Mon Ami Gabi serves traditional French bistro food. Meals are served with a French baguette. Appetizers include chicken liver pâté with violet mustard, onion soup topped with gruyere, endive salad with blue cheese, and escargot with pureed parsley.

Main entrees include half-chicken with potato puree, pearl onions and bacon, steak frites, mussels, crepes and quiches.

Mon Ami Gabi's brunch includes the French Kiss, a breakfast sandwich with beef, mustard, a fried egg, and a spread of chicken liver pate.
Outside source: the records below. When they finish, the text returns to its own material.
Lemma _get_x_y_stored st stored :
  mouse_offset st = Some stored -> pixel_size st <> 0 ->
  _get_x_y st = (Ret (spec_translate st stored), st).
Proof.
  intros Hoff Hps. unfold _get_x_y, bind, get, get_mouse_offset, floordiv.
  rewrite Hoff. destruct (decide (pixel_size st = 0)) as [?|_]; [done|].
  unfold ret. simpl. by rewrite Hoff.
Qed.

Lemma on_screen_spec st x y :
  on_screen st x y =
    (0 <=? x) && (x <? _width st) && (0 <=? y) && (y <? _height st).
Proof. unfold on_screen. by rewrite !Z.geb_leb. Qed.

(** What both handlers do once the position is stored: translate it,
    send the touch command if it is on the screen, change the cursor. *)
Lemma touch_stored st stored pressed f :
  mouse_offset st = Some stored -> pixel_size st <> 0 ->
  (xy <- _get_x_y ;;
   st' <- get ;;
   (if on_screen st' xy.1 xy.2
    then seph_do (handle_finger xy.1 xy.2 pressed) else ret tt) ;;;
   set_override_cursor f) st =
  (Ret tt,
   {| seph := seph st ++ spec_touch st stored pressed;
      _width := _width st; _height := _height st;
      pixel_size := pixel_size st; box_position_x := box_position_x st;
      box_position_y := box_position_y st; mouse_offset := mouse_offset st;
      override_cursor := f (override_cursor st);
      window_pos := window_pos st |}).
Proof.
  intros Hoff Hps. unfold bind at 1.
  rewrite (_get_x_y_stored _ stored Hoff Hps).
  unfold bind, get, spec_touch. rewrite on_screen_spec.
  destruct (spec_translate st stored) as [tx ty]. simpl.
  destruct (_ && _); simpl; by rewrite ?app_nil_r.
Qed.

Lemma mousePressEvent_run st raw :
  pixel_size st <> 0 ->
  mousePressEvent raw st =
    (Ret tt,
     {| seph := seph st ++ spec_touch st raw true;
        _width := _width st; _height := _height st;
        pixel_size := pixel_size st; box_position_x := box_position_x st;
        box_position_y := box_position_y st; mouse_offset := Some raw;
        override_cursor := DragMoveCursor :: override_cursor st;
        window_pos := window_pos st |}).
Proof.
  intros Hps. unfold mousePressEvent. unfold bind at 1.
  unfold set_mouse_offset, modify.
  by rewrite (touch_stored _ raw).
Qed.

Lemma mouseReleaseEvent_seph st stored r :
  pixel_size st <> 0 -> mouse_offset st = Some stored ->
  (mouseReleaseEvent r st).1 = Ret tt /\
  seph (mouseReleaseEvent r st).2 = seph st ++ spec_touch st stored false.
Proof.
  intros Hps Hoff. unfold mouseReleaseEvent.
  by rewrite (touch_stored _ stored).
Qed.

(** Dragging: after a move event the pointer is still at [mouse_offset]
    relative to the window, which is why a release reads the stored
    position. *)
Lemma mouseMoveEvent_keeps_offset st stored gpos :
  mouse_offset st = Some stored ->
  let st' := (mouseMoveEvent gpos st).2 in
  (gpos.1 - (window_pos st').1, gpos.2 - (window_pos st').2) = stored.
Proof.
  intros Hoff. unfold mouseMoveEvent, bind, get_mouse_offset.
  rewrite Hoff. simpl. rewrite Hoff. simpl.
  destruct stored as [ox oy]. simpl. f_equal; lia.
Qed.

(** C2, as the code has it.  With a non-zero [pixel_size], a press at
    [raw] returns normally and forwards [(tx, ty, True)] for
    [tx = raw.x // pixel_size - (box_position_x + 1)] and
    [ty = raw.y // pixel_size - (box_position_y + 1)] exactly when
    [0 <= tx < _width] and [0 <= ty < _height], and nothing otherwise; a
    release returns normally and does the same with [False], but for the
    position stored by the last press, wherever the release happens. *)
Theorem pointer_events_forward :
  follows_event_position mousePressEvent true /\
  (forall st stored r,
     pixel_size st <> 0 -> mouse_offset st = Some stored ->
     (mouseReleaseEvent r st).1 = Ret tt /\
     seph (mouseReleaseEvent r st).2 =
       seph st ++ spec_touch st stored false).
Proof.
  split.
  - intros st raw Hps. by rewrite (mousePressEvent_run _ _ Hps).
  - intros st stored r Hps Hoff. by apply mouseReleaseEvent_seph.
Qed.

(** C3, as the code has it.  With a non-zero [pixel_size], the release
    that follows a press at [p] is translated from [p], the position the
    press stored, and goes through the same bounds check: it is forwarded
    exactly when the press was, with the same coordinates, wherever the
    release itself happens. *)
Theorem release_reads_press_position st p r :
  pixel_size st <> 0 ->
  let st1 := (mousePressEvent p st).2 in
  (mouseReleaseEvent r st1).1 = Ret tt /\
  seph st1 = seph st ++ spec_touch st p true /\
  seph (mouseReleaseEvent r st1).2 = seph st1 ++ spec_touch st p false.
Proof.
  intros Hps st1. subst st1. rewrite (mousePressEvent_run _ _ Hps). simpl.
  set (st1 := {| seph := seph st ++ spec_touch st p true;
                 mouse_offset := Some p |}).
  destruct (mouseReleaseEvent_seph st1 p r Hps eq_refl) as [Hret Hseph].
  split; [exact Hret|]. split; [reflexivity|exact Hseph].
Qed.

(** C2 fails for a release: after a press at (8, 8), a release at (0, 0),
    which translates to (-4, -4), still forwards [(0, 0, False)]. *)
Lemma release_off_screen_counterexample :
  ~ follows_event_position mouseReleaseEvent false.
Proof.
  intros Hclaim.
  destruct (Hclaim (mousePressEvent (8, 8) example_app).2 (0, 0))
    as [_ Hseph]; [done|].
  vm_compute in Hseph. discriminate Hseph.
Qed.

(** C3 fails: after a press at (0, 0), which is dropped, a release at
    (8, 8), which translates to (0, 0), forwards nothing. *)
Lemma release_after_dropped_press_counterexample :
  ~ release_independent_of_press.
Proof.
  intros Hclaim.
  pose proof (Hclaim example_app (0, 0) (8, 8)) as Hseph.
  vm_compute in Hseph. by discriminate Hseph.
Qed.

Lemma pointer_events_forward_witness :
  pixel_size example_app <> 0 /\
  seph (mousePressEvent (8, 8) example_app).2 = [handle_finger 0 0 true] /\
  seph (mousePressEvent (0, 0) example_app).2 = [].
Proof.
  assert (Hps : pixel_size example_app <> 0) by (simpl; lia).
  split; [exact Hps|]. split.
  - exact (proj2 (proj1 pointer_events_forward example_app (8, 8) Hps)).
  - exact (proj2 (proj1 pointer_events_forward example_app (0, 0) Hps)).
Defined.

Lemma release_reads_press_position_witness :
  pixel_size example_app <> 0 /\
  seph (mouseReleaseEvent (0, 0)
          (mousePressEvent (8, 8) example_app).2).2 =
    [handle_finger 0 0 true; handle_finger 0 0 false].
Proof.
  assert (Hps : pixel_size example_app <> 0) by (simpl; lia).
  split; [exact Hps|].
  destruct (release_reads_press_position example_app (8, 8) (0, 0) Hps)
    as (_ & Hpress & Hrelease).
  rewrite Hrelease, Hpress. reflexivity.
Defined.

End AppFacts.

(** ** A paint event on a small widget *)
Section PaintWidgetExamples.

Import PaintWidget.

Lemma paintEvent_flush_witness :
  dirty Scene.example_widget_later <> ∅ /\
  (fb_pixels Scene.example_widget_later
   < next_ref Scene.example_widget_later)%nat /\
  pixelAt (mPixmap (paintEvent Scene.example_widget_later)) 0 0 =
    Some (fromRgb 7) /\
  pixel (mPixmap (paintEvent Scene.example_widget_later)) 1 1 = fromRgb 0 /\
  length (painted (paintEvent Scene.example_widget_later)) = 2%nat /\
  vnc (paintEvent Scene.example_widget_later) = Some [0%nat; 1%nat] /\
  dirty (paintEvent Scene.example_widget_later) = ∅.
Proof.
  assert (Hdirty : dirty Scene.example_widget_later <> ∅).
  { intros Heq. apply (f_equal (fun m => m !! (0, 0))) in Heq.
    vm_compute in Heq. discriminate Heq. }
  assert (Hfresh : (fb_pixels Scene.example_widget_later
                    < next_ref Scene.example_widget_later)%nat)
    by (vm_compute; lia).
  split; [exact Hdirty|]. split; [exact Hfresh|].
  destruct (paintEvent_flush Scene.example_widget_later Hdirty Hfresh)
    as (_ & Hpix & Hframe & Hpainted & _ & _ & _ & Hvnc & _ & Hempty).
  split; [apply Hpix; reflexivity|].
  split; [rewrite (Hframe 1 1 eq_refl); reflexivity|].
  split; [rewrite Hpainted; reflexivity|].
  split; [exact Hvnc | exact Hempty].
Defined.

(** The same by evaluation: after the second paint event the pixel written
    before the first is still black, the new one has its colour, and the
    widget was drawn twice, each time 8 pixels wide. *)
Example paintEvent_twice_evaluated :
  pixelAt (mPixmap (paintEvent Scene.example_widget_later)) 1 1 =
    Some (fromRgb 0) /\
  pixelAt (mPixmap (paintEvent Scene.example_widget_later)) 0 0 =
    Some (fromRgb 7) /\
  width <$> painted (paintEvent Scene.example_widget_later) = [8; 8].
Proof. repeat split. Qed.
Crepes include a chicken, kale and mushroom crepe with Mornay sauce.

Desserts include apple tart tatin and a Bananas Foster crepe.

===Drinks===
The wine list includes at least 80 small production French wines. Sotelino serves as wine director. In 2017, the Lincoln Park location opened a rosé bar, a six-seat bar that serves only rosé wine and related cocktails and a special bar menu.

The cocktail menu includes a Bloody Mary garnished with pate, bacon, cheese, an olive and celery. The restaurants offer seven sparkling wine cocktails made with fresh juice.

==Reception==

The Lincoln Park location has a 4.5 out of 5 rating for the food and service by Zagat. The same location also received an 8 out of 10 rating for brunch by Chicago critic Carrie Schedler. Washington Post dining critic Tom Sietsema rated the Bethesda location one out of four stars in 2016. The Las Vegas location has been named one of the top 10 restaurants for French food by 10Best.